У трактира крутились два-три пьянчуги в надежде на подачку сердобольного прохожего, а чуть поодаль на бревне сидела женщина неопределённого возраста с испитым лицом и одетая в какое-то тряпьё.

Женщина вдруг встала, подошла вплотную к учителю и проговорила: -Здравствуйте, Иван Петрович! Аль не признали свою Арину в этом обличье? Я и сама себя не узнаю, где уж вам, барину, признать бывшую служанку, что любила вас на диване!

Иван вгляделся в синюшное лицо женщины и с удивлением признал в ней свою Арину, когда-то служившую ему по дому во времена учительства в селе Осоком. У него была с ней плотская страсть к взаимному удовлетворению без греха, поскольку он был не женат, а она вдовствовала с малым сыном. Сейчас перед ним стояла совершенно опустившаяся женщина, нечистая и в рваном платье: по всему видно сильно пьющая и гулящая.

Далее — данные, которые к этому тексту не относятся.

Lemma yahtzee_score_witness :
  valid_hand [4; 4; 4; 4; 4] ∧
  (evalRoll yahtzee [4; 4; 4; 4; 4] = Ok 50 ↔
   frequencies [4; 4; 4; 4; 4] = [5]) ∧
  (frequencies [4; 4; 4; 4; 4] ≠ [5] →
   evalRoll yahtzee [4; 4; 4; 4; 4] = Ok 0) ∧
  (frequencies [4; 4; 4; 4; 4] = [5] ↔
   ∃ v, Forall (λ d, d = v) [4; 4; 4; 4; 4]) ∧
  (Rule.freq [4; 4; 4; 4; 4] !! 0%nat = Some 5 ↔
   Rule.freq [4; 4; 4; 4; 4] = [5]).
Proof.
  assert (Hh : valid_hand [4; 4; 4; 4; 4]) by hand_ok.
  split; [done|]. exact (yahtzee_score _ Hh).
Defined.

(** C10: on a valid hand, when largeStraight gives a nonzero score (40),
    smallStraight gives a nonzero score (30) too. *)
Theorem large_implies_small hand :
  valid_hand hand →
  evalRoll largeStraight hand ≠ Ok 0 →
  evalRoll largeStraight hand = Ok 40 ∧ evalRoll smallStraight hand = Ok 30.
Proof.
  intros Hhand Hnz.
  destruct (largeStraight_run hand) as [Hrun Hzero].
  assert (Hlarge : large_run (faces hand)).
  { destruct (evalRoll_defined largeStraight hand) as [n Hn];
      [by apply valid_hand_nonempty|].
    apply Hrun. simpl in *. by destruct (_ && (_ || _)). }
  split; [by apply Hrun|].
  apply smallStraight_run, same_values_small_run.
  by apply large_faces.
Qed.

Lemma large_implies_small_witness :
  valid_hand [5; 1; 4; 2; 3] ∧
  evalRoll largeStraight [5; 1; 4; 2; 3] ≠ Ok 0 ∧
  evalRoll largeStraight [5; 1; 4; 2; 3] = Ok 40 ∧
  evalRoll smallStraight [5; 1; 4; 2; 3] = Ok 30.
Proof.
  assert (Hh : valid_hand [5; 1; 4; 2; 3]) by hand_ok.
  assert (Hnz : evalRoll largeStraight [5; 1; 4; 2; 3] ≠ Ok 0)
    by (vm_compute; discriminate).
  split; [done|]. split; [done|].
  exact (large_implies_small _ Hh Hnz).
Defined.

(** ** Further facts about the frequency table *)

Section FreqTable.

Implicit Types (dice : list Z) (m : JsMap.t) (k v d c : Z).

Lemma total_values_set m k v :
  total (JsMap.values (JsMap.set m k v)) =
  total (JsMap.values m) - or_zero (JsMap.get m k) + v.
Proof.
  induction m as [|[k0 v0] m IH]; [simpl; lia|].
  cbn [JsMap.set JsMap.get]. case_decide as Hk.
  - rewrite or_zero_default. unfold total, JsMap.values. simpl. lia.
  - change (total (JsMap.values ((k0, v0) :: JsMap.set m k v)))
      with (v0 + total (JsMap.values (JsMap.set m k v))).
    change (total (JsMap.values ((k0, v0) :: m)))
      with (v0 + total (JsMap.values m)).
    rewrite IH. lia.
Qed.

Lemma freq_loop_total dice m :
  total (JsMap.values (foldl Rule.freq_step m dice)) =
  total (JsMap.values m) + Z.of_nat (length dice).
Proof.
  revert m. induction dice as [|d dice IH]; intros m.
  - simpl. lia.
  - cbn [foldl]. rewrite IH. unfold Rule.freq_step.
    rewrite total_values_set. simpl length. lia.
Qed.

– Да, такая вот я стала, Иван Петрович, но вины вашей здесь нет – так жизнь моя сложилась: сначала умер муж, это ещё до вас было, а год назад и сынок мой, Сашенька, погиб на работе.

Как вы уехали из села, я следом сюда перебралась с сыном, купила избёнку в Заречье, по письму вашему устроилась в семинарию уборщицей к девочкам, а сына пристроила в училище, где он проучился ещё три года. Хотел он устроиться в депо на работу, но там брали лишь с шестнадцати лет, вот он и пошёл работать на лесопилку, будь она проклята. Жили мы с ним вдвоём: мужик годный мне не подвернулся, да и неприятно мне с простым мужиком после вас! Было, пробовала, каюсь, но с души воротило, потому и жила вдвоём с сыном. Прошлой осенью, аккурат в это время, сынок мой на работе поскользнулся, бревно покатилось и придавило его насмерть – мою кровинушку и надежду.

Похоронила я сына и начала с горя выпивать, а это для женщины последнее дело – хуже блудства. С работы меня выгнали, чтобы девочек не смущала своим пьяным видом, вещички, которые были, тоже пропила, и стала гулящей: сначала за деньги, а потом и за стакан водки. Такая моя история, Иван Петрович. Иногда, когда трезвая, вспоминаю наше житьё на селе, как сон чудный: сын жив был, и вы мне по сердцу пришлись, что ещё нужно женщине?

– Полтинник не дадите по старой памяти, опохмелиться, – попросила Арина.

– Дам, конечно, вот рубль возьми, – сунул Иван в смятении целковый в руку женщине. – Только не пей больше, ты же хорошая женщина и сможешь одолеть этот недуг. Иди в монастырь, там помогают таким – делом займут, будет не до загулов, и на работу потом устроишься: хочешь я похлопочу под твоё обещание исправиться?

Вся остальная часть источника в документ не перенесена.